If we’re using adaptive batch sizes, you can use this to be sure you do not create batches larger than this, even if you have enough memory to handle it on your GPU. You might choose to do this to keep smaller batches because you like the noisier gradient estimates that come from smaller batches, for instance.

biggest_batch_first: bool, optional (default=False)

This is largely for testing, to see how large of a batch you can safely use with your GPU. It’s only meaningful if you’re using dynamic padding - this will let you try out the largest batch that you have in the data first, so that if you’re going to run out of memory, you know it early, instead of waiting through the whole batch to find out at the end that you’re going to crash.

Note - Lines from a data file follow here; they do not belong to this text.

Lemma c_unknown_label_witness :
  MatrixAccessor.c overlapping empty_cache
    = (Raise (IndexError "arrays used as indices must be of integer (or boolean) type"),
       set_flat_vars (Some (xy_vars None)) empty_cache, 1%nat) /\
  MatrixAccessor.c
      (sample "initialized" (xy_vars None) no_cons
         (QuadraticExpression [(0, 2, 1%float); (-1, -1, 5%float)]
            {| ncols := 4; rows := identity4 |}))
      empty_cache
    = (Raise (IndexError "arrays used as indices must be of integer (or boolean) type"),
       set_flat_vars (Some (xy_vars None)) empty_cache, 1%nat).
Proof.
  split.
  - apply (proj1 c_unknown_label overlapping empty_cache _ (xy_vars None)
             [(0, 2%float); (9, 1%float)] (9, 1%float)).
    + reflexivity.
    + reflexivity.
    + exact (bool_decide_unpack (NoDup (Vars.labels (xy_vars None))) I).
    + exact xy_keys_dense.
    + discriminate.
    + rewrite !elem_of_cons. tauto.
    + simpl. rewrite !elem_of_cons, elem_of_nil. lia.
  - apply (proj2 c_unknown_label _ empty_cache _ (xy_vars None)
             [(0, 2, 1%float); (-1, -1, 5%float)]
             {| ncols := 4; rows := identity4 |} (-1, -1, 5%float)).
    + reflexivity.
    + reflexivity.
    + exact (bool_decide_unpack (NoDup (Vars.labels (xy_vars None))) I).
    + exact xy_keys_dense.
    + discriminate.
    + rewrite !elem_of_cons. tauto.
    + by left.
    + unfold real_label. simpl. rewrite !elem_of_cons, elem_of_nil. lia.
Defined.
(** C1. Let the catalog satisfy its UNIQUE constraints and let the payload
    have two days, each with one exercise named [Push-ups].  When
    [save_workout_plan] returns a plan id, the catalog has exactly one row
    named [Push-ups]; two day rows were appended, with different ids; and
    among the link rows appended exactly two point to that catalog row, the
    first under the first day and the second under the second day.  The
    save does return a plan id when the schema rejects none of its rows and
    every exercise has a name. *)
Theorem save_workout_plan_shares_push_ups (schema : Schema) (now user_id : Z)
    (plan_data : WorkoutPlanData) (d : DB) (day1 day2 : DayData) :
  catalog_wf (exercises d) ->
  plan_days plan_data = [day1; day2] ->
  count_named "Push-ups" (day_exercises day1) = 1%nat ->
  count_named "Push-ups" (day_exercises day2) = 1%nat ->
  (forall plan_id d',
      save_workout_plan schema now user_id plan_data d = (Some plan_id, d') ->
      exists push r1 r2 l1 l2 links,
        select_exercises_by_name (VText "Push-ups") (exercises d') = [push] /\
        workout_days d' = workout_days d ++ [r1; r2] /\
        wd_id r1 <> wd_id r2 /\
        workout_exercises d' = workout_exercises d ++ links /\
        List.filter (fun l => we_exercise_id l =? e_id push) links = [l1; l2] /\
        we_workout_day_id l1 = wd_id r1 /\
        we_workout_day_id l2 = wd_id r2) /\
  (accepts_all schema -> all_named plan_data ->
   exists plan_id d', save_workout_plan schema now user_id plan_data d = (Some plan_id, d')).
Proof.
  intros Hwf Hdays Hc1 Hc2. split; [|intros; now apply save_workout_plan_total].
  intros plan_id d'. unfold save_workout_plan, with_connection.
  destruct (save_workout_plan_body schema now user_id plan_data d) as [r d1|e d1] eqn:E;
    [|discriminate].
  intros [= -> ->].
  apply save_workout_plan_body_returned in E
    as (pid & saved & added & [= <-] & -> & Hsaved & Hsorted & Hwf').
  specialize (Hwf' Hwf). rewrite Hdays in Hsaved.
  inversion Hsaved as [|? [r1 ls1] ? saved1 Hd1 Hrest]; subst.
  inversion Hrest as [|? [r2 ls2] ? saved2 Hd2 Hrest2]; subst.
  inversion Hrest2; subst. clear Hsaved Hrest Hrest2.
  destruct Hd1 as (_ & _ & _ & _ & Hls1). destruct Hd2 as (_ & _ & _ & _ & Hls2).
  simpl in Hls1, Hls2.
  set (catalog := exercises d ++ added) in *.
  destruct (count_named_exists _ _ Hc1) as (ex & Hex & Hname).
  destruct (Forall2_in_l _ _ _ _ Hls1 Hex) as (link & _ & found & Hfound & _).
  rewrite Hname in Hfound.
  assert (Hpush : select_exercises_by_name (VText "Push-ups") catalog = [found]).
  { destruct Hwf' as [_ Hnames]. specialize (Hnames (VText "Push-ups")).
    destruct (select_exercises_by_name (VText "Push-ups") catalog) as [|x [|y l]];
      simpl in *; [discriminate | congruence | lia]. }
  destruct (links_to_named catalog (wd_id r1) "Push-ups" found _ _ (proj1 Hwf') Hpush Hls1)
    as [Hday1 Hlen1].
  destruct (links_to_named catalog (wd_id r2) "Push-ups" found _ _ (proj1 Hwf') Hpush Hls2)
    as [Hday2 Hlen2].
  rewrite Hc1 in Hlen1. rewrite Hc2 in Hlen2.
  destruct (length_one_forall _ _ Hlen1 Hday1) as (l1 & Hl1 & Hl1day).
  destruct (length_one_forall _ _ Hlen2 Hday2) as (l2 & Hl2 & Hl2day).
  exists found, r1, r2, l1, l2, (ls1 ++ ls2).
  simpl. rewrite app_nil_r.
  split; [exact Hpush|]. split; [reflexivity|].
  split.
  { simpl in Hsorted. apply StronglySorted_inv in Hsorted as [_ Hlt].
    apply Forall_inv in Hlt. lia. }
  split; [reflexivity|].
  split; [now rewrite List.filter_app, Hl1, Hl2 | auto].
Qed.

Lemma example_plans_catalog_wf : catalog_wf (exercises example_plans).
Proof.
  split.
  - simpl. repeat constructor. simpl. tauto.
  - intros name. unfold select_exercises_by_name.
    etransitivity; [apply List.filter_length_le | simpl; lia].
Qed.

Lemma save_workout_plan_shares_push_ups_witness :
  let d' := snd (save_workout_plan permissive_schema 0 7 example_plan_data example_plans) in
  exists push r1 r2 l1 l2 links,
    select_exercises_by_name (VText "Push-ups") (exercises d') = [push] /\
    workout_days d' = workout_days example_plans ++ [r1; r2] /\
    wd_id r1 <> wd_id r2 /\
    workout_exercises d' = workout_exercises example_plans ++ links /\
    List.filter (fun l => we_exercise_id l =? e_id push) links = [l1; l2] /\
    we_workout_day_id l1 = wd_id r1 /\
    we_workout_day_id l2 = wd_id r2.
Proof.
  refine (proj1 (save_workout_plan_shares_push_ups permissive_schema 0 7
                   example_plan_data example_plans _ _
                   example_plans_catalog_wf eq_refl eq_refl eq_refl) 3 _ _).
  vm_compute. reflexivity.
Defined.

(** The same payload, computed: the catalog keeps its one [Push-ups] row
    and gains [Squats]; links 3 and 5 point to row 1 from days 3 and 4. *)
Example save_workout_plan_example :
  let d' := snd (save_workout_plan permissive_schema 0 7 example_plan_data example_plans) in
  map (fun e => (e_id e, e_name e)) (exercises d')
    = [(1, VText "Push-ups"); (2, VText "Squats")] /\
  map (fun l => (we_id l, we_workout_day_id l, we_exercise_id l))
      (skipn 2 (workout_exercises d'))
    = [(3, 3, 1); (4, 3, 2); (5, 4, 1)].
Proof. vm_compute. split; reflexivity. Qed.

Section SaveDietPlan.

Variable schema : Schema.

create_generator(dataset: deep_qa.data.datasets.dataset.IndexedDataset, batch_size: int = None)[source]

Main external API call: converts an IndexedDataset into a data generator suitable for use with Keras’ fit_generator and related methods.

last_num_batches = None

This field can be read after calling create_generator to get the number of steps you should take per epoch in model.fit_generator or model.evaluate_generator for this data.